Lawinenunfall Kitzbühler Alpen
"Eine Freundin von mir (Stina S.) und ich wollten am Samstag von der Resterhöhe über das Stangenjoch nach Aschau in Tirol abfahren. Wegen der schlechten Sicht verirrten wir uns aber. Bei der Suche nach der richtigen Abfahrt querten wir einen nicht allzu steilen, in westliche Richtung ausgerichteten Hang, den ich fälschlicherweise als nicht lawinengefährdet einschätzte und lösten ein Schneebrett aus. Wir wurden beide sofort umgerissen. Ich rutschte seitlich mit dem Kopf oben talwärts. Ich kann von den ersten Sekunden nicht viel berichten, da ich mich voll auf die Ausloesung des Airbags konzentrierte. Ich zog sofort am Ausloeser (ging problemlos) und der Airbag begann sich aufzublasen. Das Aufblasen ging relativ schnell und ich konzentrierte mich jetzt auf den Weg, den die Lawine nahm.
Ich blieb den ganzen Weg in der gleichen Position (ungefähr so wie in einer Wasserrutsche), das heisst die Füße waren talwaerts (Skier am Anfang nicht ausgelöst, gegen Ende hatte einer ausgelöst) und ich in einer halb sitzenden halb liegenden Position mit Blick nach unten. Mein Unterkörper und meine Beine waren in der Lawine und mein Oberkörper und Kopf außerhalb. Ich hatte das Gefühl, dass mir der Airbag Einiges an Auftrieb in der Lawine gab. Nach einigen Metern ging die Lawine ueber eine Kante und in steileres Gelände und beschleunigte. Nichtsdestotrotz ging es für mich in der gleichen Position weiter. Am Talboden wurde das Gelände flacher und verjüngte sich. Dort staute sich der Schnee und ich wurde tiefer eingegraben (allerdings nur bis Brusthöhe). Ich wurde in keinem Moment in der Lawine umhergewirbelt. Das Ziehen des Ballons via Gurt habe ich wahrgenommen und zwar vor allem als die Lawine zum Stillstand kam.

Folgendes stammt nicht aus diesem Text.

(** * ReplayHandler: replay discovery and extraction

    A shallow embedding of [src/ps_ingestion_lambda/modules/replay_handler.py]
    and the properties of its extraction workflow.

    The Python code talks to three collaborators (the ladder retriever, the
    HTML fetcher and the JSON fetcher), writes log lines and raises
    exceptions.  The embedding keeps all three visible:

    - collaborators are fields of a [World] record, read-only oracles that
      answer each URL / format with a value or an exception;
    - every call to a collaborator and every log line is recorded, in
      program order, in a trace of [Event]s;
    - exceptions are values of [PyExn]; a computation of type [Py A]
      produces a trace and either returns a value or raises. *)

From stdpp Require Import gmap strings list.

Local Set Warnings "-register-all".
Local Open Scope Z_scope.

(** ** Python strings *)

Module PyStr.

(** [s[1:]] *)
Definition drop_first (s : string) : string :=
  match s with
  | EmptyString => EmptyString
  | String _ rest => rest
  end.

(** [needle in hay] on [str]: some suffix of [hay] starts with [needle]. *)
Fixpoint contains (needle hay : string) : bool :=
  String.prefix needle hay ||
  match hay with
  | EmptyString => false
  | String _ rest => contains needle rest
  end.

(** [not s] *)
Definition falsy (s : string) : bool :=
  match s with
  | EmptyString => true
  | String _ _ => false
  end.

(** ['...'], the [repr] of a string without quotes or escapes inside,
    which is what [str(KeyError(k))] prints. *)
Definition quote (s : string) : string := "'" +:+ s +:+ "'".

End PyStr.

(** ** Exceptions *)

(** The subclasses of [Exception] that the module names or that its
    expressions raise; [OtherException] stands for any further subclass
    a collaborator may raise.  Each carries its message. *)
Inductive PyExn : Type :=
| KeyError (key : string)
| TypeError (msg : string)
| RequestException (msg : string)
| LadderNotFoundException (msg : string)
| OtherException (msg : string).

(** [isinstance(e, KeyError)] *)
Definition is_KeyError (e : PyExn) : bool :=
  match e with
  | KeyError _ => true
  | _ => false
  end.

(** [isinstance(e, requests.exceptions.RequestException)] *)
Definition is_RequestException (e : PyExn) : bool :=
  match e with
  | RequestException _ => true
  | _ => false
  end.

(** [str(e)] *)
Definition str_exn (e : PyExn) : string :=
  match e with
  | KeyError k => PyStr.quote k
  | TypeError m | RequestException m
  | LadderNotFoundException m | OtherException m => m
  end.

(** ** Effects: trace and exceptions *)

Inductive Event : Type :=
| LogInfo (msg : string)
| LogWarning (msg : string)
| LogError (msg : string)
| CallGetUsers (format : string)
| CallGetSoup (url : string)
| CallGetResponse (url : string).

Inductive Outcome (A : Type) : Type :=
| Return (a : A)
| Raise (e : PyExn).
Arguments Return {A} a.
Arguments Raise {A} e.

Definition Py (A : Type) : Type := list Event * Outcome A.

Definition trace {A} (m : Py A) : list Event := fst m.
Definition outcome {A} (m : Py A) : Outcome A := snd m.

Definition ret {A} (a : A) : Py A := ([], Return a).
Definition raise {A} (e : PyExn) : Py A := ([], Raise e).
Definition emit (ev : Event) : Py unit := ([ev], Return tt).

Definition bind {A B} (m : Py A) (k : A -> Py B) : Py B :=
  match m with
  | (t, Return a) => let (t', r) := k a in (t ++ t', r)
  | (t, Raise e) => (t, Raise e)
  end.

(** [try: m  except Exception as e: h e] *)
Definition try_except {A} (m : Py A) (h : PyExn -> Py A) : Py A :=
  match m with
  | (t, Return a) => (t, Return a)
  | (t, Raise e) => let (t', r) := h e in (t ++ t', r)
  end.

(** An expression that evaluates to a value or raises, without effects. *)
Definition lift {A} (r : Outcome A) : Py A := ([], r).

#[global] Instance Py_ret : MRet Py := @ret.
#[global] Instance Py_bind : MBind Py := fun A B k m => bind m k.

Module logger.
Definition info (msg : string) : Py unit := emit (LogInfo msg).
Definition warning (msg : string) : Py unit := emit (LogWarning msg).
Definition error (msg : string) : Py unit := emit (LogError msg).
End logger.

(** ** Data model *)

(** [data.ladder_user_info.LadderUserInfo] *)
Record LadderUserInfo : Type := mkLadderUserInfo {
  lu_username : string;
  lu_rating : Z
}.

(** Values produced by [Response.json()]. *)
Inductive json : Type :=
| JNull
| JBool (b : bool)
| JNum (z : Z)
| JStr (s : string)
| JArr (items : list json)
| JObj (fields : gmap string json).

(** Modelled from the spec: [data.replay_info.ReplayInfo] is not part of
    the sources; the spec describes it as a plain data holder with the
    fields [id], [username], [rating], [format], [log], [uploadtime],
    filled positionally by its constructor.  The four fields taken from
    the payload keep whatever JSON value the payload had. *)
Record ReplayInfo : Type := mkReplayInfo {
  ri_id : json;
  ri_username : string;
  ri_rating : Z;
  ri_format : json;
  ri_log : json;
  ri_uploadtime : json
}.

(** ** The parsed search page *)

(** A [bs4] element: tag name, attribute dictionary, child elements. *)
Inductive Tag : Type :=
| mkTag (name : string) (attrs : gmap string string) (contents : list Tag).

Definition tag_name (t : Tag) : string := let (n, _, _) := t in n.
Definition tag_attrs (t : Tag) : gmap string string := let (_, a, _) := t in a.
Definition tag_contents (t : Tag) : list Tag := let (_, _, c) := t in c.

(** [tag.get(key)]: [None] when the attribute is absent. *)
Definition tag_get (t : Tag) (key : string) : option string := tag_attrs t !! key.

(** The elements below a node in document order, as [Tag.descendants]
    yields them. *)
Fixpoint descendants_of (t : Tag) : list Tag :=
  let fix go (ts : list Tag) : list Tag :=
    match ts with
    | [] => []
    | c :: cs => (c :: descendants_of c) ++ go cs
    end in
  go (tag_contents t).

(** A [BeautifulSoup] object is the root element of the document. *)
Definition BeautifulSoup : Type := Tag.

(** [soup.find_all(f)]: the descendants, in document order, on which the
    callable [f] is true.  [f] is called on every element in turn; an
    exception it raises ends the scan and propagates. *)
Fixpoint filter_raising (f : Tag -> Outcome bool) (ts : list Tag)
  : Outcome (list Tag) :=
  match ts with
  | [] => Return []
  | t :: rest =>
      match f t with
      | Raise e => Raise e
      | Return b =>
          match filter_raising f rest with
          | Raise e => Raise e
          | Return keep => Return (if b then t :: keep else keep)
          end
      end
  end.

Definition find_all (soup : BeautifulSoup) (f : Tag -> Outcome bool)
  : Outcome (list Tag) :=
  filter_raising f (descendants_of soup).

(** [[g t for t in ts]] where [g] may raise. *)
Fixpoint map_raising {A B} (g : A -> Outcome B) (xs : list A)
  : Outcome (list B) :=
  match xs with
  | [] => Return []
  | x :: rest =>
      match g x with
      | Raise e => Raise e
      | Return y =>
          match map_raising g rest with
          | Raise e => Raise e
          | Return ys => Return (y :: ys)
          end
      end
  end.

(** ** Collaborators *)

(** [requests.Response]: truth value is [ok]; [json()] parses the body or
    raises. *)
Record Response : Type := mkResponse {
  resp_ok : bool;
  resp_json : Outcome json
}.

(** What the outside world answers.  [w_get_users] is
    [LadderRetriever.get_users], whose result may be [None] or a list;
    [w_get_soup_from_url] and [w_get_response_from_url] are the two
    helpers of [utils.request_utils]; the latter may return [None].
    The same URL gets the same answer throughout a call, and
    [get_users], whose code is outside the sources, is taken to return
    rather than raise. *)
Record World : Type := mkWorld {
  w_get_users : string -> option (list LadderUserInfo);
  w_get_soup_from_url : string -> Outcome BeautifulSoup;
  w_get_response_from_url : string -> Outcome (option Response)
}.

(** ** Subscripting and loops *)

(** [obj[key]] with a string key: [KeyError] on a dictionary without the
    key, [TypeError] on anything that is not a dictionary. *)
Definition subscript (obj : json) (key : string) : Outcome json :=
  match obj with
  | JObj fields =>
      match fields !! key with
      | Some v => Return v
      | None => Raise (KeyError key)
      end
  | JArr _ => Raise (TypeError "list indices must be integers or slices, not str")
  | JStr _ => Raise (TypeError "string indices must be integers")
  | JNull => Raise (TypeError "'NoneType' object is not subscriptable")
  | JBool _ => Raise (TypeError "'bool' object is not subscriptable")
  | JNum _ => Raise (TypeError "'int' object is not subscriptable")
  end.

(** How one iteration of a [for] loop ends: fall through to the next
    element, or [break]. *)
Inductive Flow (S : Type) : Type :=
| Continue (s : S)
| Break (s : S).
Arguments Continue {S} s.
Arguments Break {S} s.

(** [for u in us: body], threading the loop variables [s]. *)
Fixpoint for_each {U S} (body : S -> U -> Py (Flow S)) (us : list U) (s : S)
  : Py S :=
  match us with
  | [] => mret s
  | u :: rest =>
      fl ← body s u;
      match fl with
      | Continue s' => for_each body rest s'
      | Break s' => mret s'
      end
  end.

Definition REPLAY_SEARCH_BASE_URL : string :=
  "https://replay.pokemonshowdown.com/search/?output=html&page=1&user=".

(** ** The handler *)

Section ReplayHandler.

(** [utils.constants] is not part of the sources: its two constants are
    parameters of the development. *)
Variable MAX_USERS : Z.
Variable REPLAY_BASE_URL : string.

(** The world the handler runs in, and the handler's own fields. *)
Variable w : World.
Variable format_id : string.

Definition get_users (fmt : string) : Py (option (list LadderUserInfo)) :=
  emit (CallGetUsers fmt);; mret (w_get_users w fmt).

Als ich mein zweites Bein ausgrub fand ich Stinas Ski auf der Höhe meines rechten Unterschenkels. Ihre Bindung hatte zum Glück nicht ausgelöst und so konnte ich sie schnell ausgraben ohne das LVS und die Sonde benutzen zu müssen. Ich legte zunächst ihren Mundbereich frei, damit sie atmen konnte und grub sie dann komplett aus. Bis zum Freilegen des Mundbereichs waren schätzungsweise 6 Minuten vergangen. Sie atmete sofort, war aber die ersten Minuten nicht ansprechbar. Nach weniger Zeit war sie auch ansprechbar. Am Anfang tat ihr noch etwas eines ihrer Beine weh, da sie etwas verdreht in der Lawine lag, aber das gab sich nach einigen Minuten.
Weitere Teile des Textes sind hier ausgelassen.